ENTRIES PROVIDED START

(** * git-simple-merge: the conflict parser, the renderers and the
      interactive controller of [git-simple-merge.py]

    A Python [str] is a [string]: each [ascii] stands for one character
    (code points below 256).  A Python [int] is a [Z].  A file is the list
    of lines [readlines] returns.  Whatever the program gets from outside
    (the colour codes of colorama, the editor and vimdiff processes, the
    git index) is a field of [Collaborators]. *)

From Stdlib Require Import ZArith Ascii String List Lia Bool.
From Stdlib Require Import DecimalString.
From stdpp Require Import base list strings gmap.

Local Open Scope string_scope.
Local Open Scope list_scope.
Local Open Scope Z_scope.

(** ** Python strings and slices *)

Module Py.

Definition NL : string := String "010"%char EmptyString.

(** [s.startswith(p)] *)
Definition startswith (s p : string) : bool := String.prefix p s.

(** One bound of a slice over a sequence of length [n]: a negative bound
    counts from the end, and both are clamped to [0, n]. *)
Definition slice_bound (n i : Z) : Z :=
  if i <? 0 then Z.max (i + n) 0 else Z.min i n.

(** [l[lo:hi]] *)
Definition slice {A : Type} (l : list A) (lo hi : Z) : list A :=
  let n := Z.of_nat (length l) in
  let lo' := slice_bound n lo in
  let hi' := slice_bound n hi in
  take (Z.to_nat (hi' - lo')) (drop (Z.to_nat lo') l).

(** [len(l)] *)
Definition len {A : Type} (l : list A) : Z := Z.of_nat (length l).

(** The characters [str.isspace] accepts, below 256. *)
Definition isspace (c : ascii) : bool :=
  let n := N_of_ascii c in
  ((9 <=? n) && (n <=? 13) || (28 <=? n) && (n <=? 32)
   || (n =? 133) || (n =? 160))%N.

(** [s.lstrip()] *)
Fixpoint lstrip (s : string) : string :=
  match s with
  | String c s' => if isspace c then lstrip s' else s
  | EmptyString => EmptyString
  end.

(** [s.rstrip()] *)
Fixpoint rstrip (s : string) : string :=
  match s with
  | String c s' =>
      match rstrip s' with
      | EmptyString => if isspace c then EmptyString else String c EmptyString
      | r => String c r
      end
  | EmptyString => EmptyString
  end.

(** [s.strip()] *)
Definition strip (s : string) : string := rstrip (lstrip s).

Definition lower_char (c : ascii) : ascii :=
  let n := N_of_ascii c in
  if ((65 <=? n) && (n <=? 90)
      || (192 <=? n) && (n <=? 222) && negb (n =? 215))%N
  then ascii_of_N (n + 32) else c.

(** [s.lower()] *)
Fixpoint lower (s : string) : string :=
  match s with
  | String c s' => String (lower_char c) (lower s')
  | EmptyString => EmptyString
  end.

(** [str(i)] *)
Definition str_of_int (i : Z) : string := NilZero.string_of_int (Z.to_int i).

Fixpoint spaces (n : nat) : string :=
  match n with
  | O => EmptyString
  | S n' => String " "%char (spaces n')
  end.

(** [f"{i:4d}"]: right-justified in a field of width four. *)
Definition fmt_4d (i : Z) : string :=
  let s := str_of_int i in
  spaces (4 - String.length s) +:+ s.

(** ['=' * n] *)
Fixpoint rule (n : nat) : string :=
  match n with
  | O => EmptyString
  | S n' => String "="%char (rule n')
  end.

(** What a call can end in: a value, [sys.exit(code)], an uncaught
    exception, or (for a loop run on fuel) no answer yet. *)
Inductive exn : Type :=
| AttributeError (obj attr : string)
| TypeError
| EOFError
| OSError
| SubprocessError
| IndexError.

Inductive outcome (A : Type) : Type :=
| Done (a : A)
| SysExit (code : Z)
| Raised (e : exn)
| OutOfFuel.

Arguments Done {A} a.
Arguments SysExit {A} code.
Arguments Raised {A} e.
Arguments OutOfFuel {A}.

(** Sequencing: anything but a value ends the call. *)
Definition obind {A B : Type} (f : A -> outcome B) (c : outcome A)
    : outcome B :=
  match c with
  | Done a => f a
  | SysExit code => SysExit code
  | Raised e => Raised e
  | OutOfFuel => OutOfFuel
  end.

#[global] Instance outcome_bind : MBind outcome := @obind.
#[global] Instance outcome_ret : MRet outcome := @Done.

End Py.

Import Py.

(** ** The data model (lines 18-30) *)

Inductive ViewMode : Type := HUNK | FILE.

Definition ViewMode_value (m : ViewMode) : string :=
  match m with HUNK => "hunk" | FILE => "file" end.

Record ConflictHunk : Type := mkHunk {
  header : string;
  ours : list string;
  theirs : list string;
  context_before : list string;
  context_after : list string;
  start_line : option Z
}.

(** ** Context windowing (lines 63-67) *)

(** [extract_context], with [self.context_lines] as its first argument. *)
Definition extract_context (context_lines : Z) (content : list string)
    (start end_ : Z) : list string * list string :=
  let before := slice content (Z.max 0 (start - context_lines)) start in
  let after := slice content end_ (Z.min (len content) (end_ + context_lines)) in
  (before, after).

(** ** The marker parser (lines 69-109) *)

Inductive side : Type := Ours | Theirs.

#[global] Instance side_eq_dec : EqDecision side.
Proof. solve_decision. Defined.

(** The local variables of [get_conflicts]. *)
Record scan_state : Type := mkScan {
  hunks : list ConflictHunk;
  current_hunk : option ConflictHunk;
  state : option side;
  hunk_start : option Z
}.

Definition scan_init : scan_state :=
  {| hunks := []; current_hunk := None; state := None; hunk_start := None |}.

Definition set_context (h : ConflictHunk) (ba : list string * list string)
    : ConflictHunk :=
  {| header := header h; ours := ours h; theirs := theirs h;
     context_before := fst ba; context_after := snd ba;
     start_line := start_line h |}.

Definition append_ours (h : ConflictHunk) (line : string) : ConflictHunk :=
  {| header := header h; ours := ours h ++ [line]; theirs := theirs h;
     context_before := context_before h; context_after := context_after h;
     start_line := start_line h |}.

Definition append_theirs (h : ConflictHunk) (line : string) : ConflictHunk :=
  {| header := header h; ours := ours h; theirs := theirs h ++ [line];
     context_before := context_before h; context_after := context_after h;
     start_line := start_line h |}.

(** [extract_context(content, hunk_start, e)]: with [hunk_start] still
    [None] the subtraction in line 65 raises. *)
Definition context_at (k : Z) (content : list string) (hs : option Z) (e : Z)
    : outcome (list string * list string) :=
  match hs with
  | Some s => Done (extract_context k content s e)
  | None => Raised TypeError
  end.

(** One turn of the [for i, line in enumerate(content)] loop. *)
Definition scan_step (k : Z) (content : list string) (i : Z) (line : string)
    (st : scan_state) : outcome scan_state :=
  if startswith line "<<<<<<<" then
    let opened :=
      {| header := line; ours := []; theirs := [];
         context_before := []; context_after := []; start_line := Some i |} in
    match current_hunk st with
    | Some h =>
        ba ← context_at k content (hunk_start st) i;
        Done {| hunks := hunks st ++ [set_context h ba];
                current_hunk := Some opened;
                state := Some Ours; hunk_start := Some i |}
    | None =>
        Done {| hunks := hunks st; current_hunk := Some opened;
                state := Some Ours; hunk_start := Some i |}
    end
  else if startswith line "=======" && bool_decide (state st = Some Ours) then
    Done {| hunks := hunks st; current_hunk := current_hunk st;
            state := Some Theirs; hunk_start := hunk_start st |}
  else if startswith line ">>>>>>>" && bool_decide (state st = Some Theirs) then
    match current_hunk st with
    | Some h =>
        let h' := append_theirs h line in
        ba ← context_at k content (hunk_start st) (i + 1);
        Done {| hunks := hunks st ++ [set_context h' ba];
                current_hunk := None;
                state := None; hunk_start := hunk_start st |}
    | None =>
        Done {| hunks := hunks st; current_hunk := None;
                state := None; hunk_start := hunk_start st |}
    end
  else
    match current_hunk st, state st with
    | Some h, Some Ours =>
        Done {| hunks := hunks st; current_hunk := Some (append_ours h line);
                state := state st; hunk_start := hunk_start st |}
    | Some h, Some Theirs =>
        Done {| hunks := hunks st; current_hunk := Some (append_theirs h line);
                state := state st; hunk_start := hunk_start st |}
    | _, _ => Done st
    end.

(** The loop from index [i] over the remaining [lines]. *)
Fixpoint scan_loop (k : Z) (content : list string) (i : Z)
    (lines : list string) (st : scan_state) : outcome scan_state :=
  match lines with
  | [] => Done st
  | line :: rest =>
      st' ← scan_step k content i line st;
      scan_loop k content (i + 1) rest st'
  end.

(** The body of [get_conflicts] once [content] has been read. *)
Definition parse_conflicts (k : Z) (content : list string)
    : outcome (list ConflictHunk) :=
  st ← scan_loop k content 0 content scan_init;
  Done (hunks st).

(** ** The outside world and the resolver object *)

(** The colours of colorama the program uses ([Fore.*], [Style.RESET_ALL]). *)
Inductive color : Type := RED | GREEN | YELLOW | BLUE | CYAN | MAGENTA | RESET_ALL.

(** [files] holds, for each path that opens and decodes as text, the lines
    [readlines] returns; opening a path that is not in it raises [IOError].
    A file whose bytes do not decode is no part of this model: [readlines]
    then raises [UnicodeDecodeError], which line 59 does not catch.
    [stdout] holds what each [print] or [input] call wrote, in order, each
    entry with the line end the call adds; [stdin] holds the lines still to
    be typed, without their line ends; [staged] is what [index.add] has been
    given so far. *)
Record World : Type := mkWorld {
  environ : gmap string string;
  files : gmap string (list string);
  stdin : list string;
  stdout : list string;
  staged : list string
}.

(** The attributes [__init__] sets (lines 36-38). *)
Record Resolver : Type := mkResolver {
  editor : string;
  view_mode : ViewMode;
  context_lines : Z
}.

(** Lines 36-38: what [__init__] assigns before it opens the repository. *)
Definition new_resolver (w : World) : Resolver :=
  {| editor := default "nano" (environ w !! "EDITOR");
     view_mode := FILE;
     context_lines := 3 |}.

(** How [subprocess.run] ends: the process ran (and left the files as given),
    or the call raised. *)
Inductive run_result : Type :=
| Ran (files' : gmap string (list string))
| RunSubprocessError (msg : string)
| RunOSError.

(** What the program does not contain itself. *)
Record Collaborators : Type := mkCollaborators {
  (** the escape code of a colour *)
  Fore : color -> string;
  (** [Repo(Path.cwd())]: [Some e] when it raises [e] *)
  repo_init : World -> option string;
  (** the keys of the dict [repo.index.unmerged_blobs()] returns, one for
      each unmerged path (the value under a key is the list of that path's
      [(stage, Blob)] pairs), or the [GitCommandError] the call raises *)
  unmerged_paths : World -> string + list string;
  (** [repo.index.add([path])]: [None] when it returns, [Some e] when it
      raises [GitCommandError]; an exception of another class is no part of
      this model *)
  index_add : string -> World -> option string;
  (** [subprocess.run([editor, path])] *)
  run_editor : string -> string -> World -> run_result;
  (** [subprocess.run(['vimdiff', path.LOCAL, path.BASE, path.REMOTE])] *)
  run_vimdiff : string -> World -> run_result;
  (** the text of the [IOError] that opening [path] raises *)
  ioerror_text : string -> string
}.

Definition put (out : list string) (w : World) : World :=
  {| environ := environ w; files := files w; stdin := stdin w;
     stdout := stdout w ++ out; staged := staged w |}.

Definition set_files (f : gmap string (list string)) (w : World) : World :=
  {| environ := environ w; files := f; stdin := stdin w;
     stdout := stdout w; staged := staged w |}.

ENTRIES PROVIDED END

TRY IT |
As the answer, set down only the lines from the data above between the one holding "st; current_hunk := None;" and the one holding "given so far. *)", inclusive, exactly as they read.

SOLUTION |
        Done {| hunks := hunks st; current_hunk := None;
                state := None; hunk_start := hunk_start st |}
    end
  else
    match current_hunk st, state st with
    | Some h, Some Ours =>
        Done {| hunks := hunks st; current_hunk := Some (append_ours h line);
                state := state st; hunk_start := hunk_start st |}
    | Some h, Some Theirs =>
        Done {| hunks := hunks st; current_hunk := Some (append_theirs h line);
                state := state st; hunk_start := hunk_start st |}
    | _, _ => Done st
    end.

(** The loop from index [i] over the remaining [lines]. *)
Fixpoint scan_loop (k : Z) (content : list string) (i : Z)
    (lines : list string) (st : scan_state) : outcome scan_state :=
  match lines with
  | [] => Done st
  | line :: rest =>
      st' ← scan_step k content i line st;
      scan_loop k content (i + 1) rest st'
  end.

(** The body of [get_conflicts] once [content] has been read. *)
Definition parse_conflicts (k : Z) (content : list string)
    : outcome (list ConflictHunk) :=
  st ← scan_loop k content 0 content scan_init;
  Done (hunks st).

(** ** The outside world and the resolver object *)

(** The colours of colorama the program uses ([Fore.*], [Style.RESET_ALL]). *)
Inductive color : Type := RED | GREEN | YELLOW | BLUE | CYAN | MAGENTA | RESET_ALL.

(** [files] holds, for each path that opens and decodes as text, the lines
    [readlines] returns; opening a path that is not in it raises [IOError].
    A file whose bytes do not decode is no part of this model: [readlines]
    then raises [UnicodeDecodeError], which line 59 does not catch.
    [stdout] holds what each [print] or [input] call wrote, in order, each
    entry with the line end the call adds; [stdin] holds the lines still to
    be typed, without their line ends; [staged] is what [index.add] has been
    given so far. *)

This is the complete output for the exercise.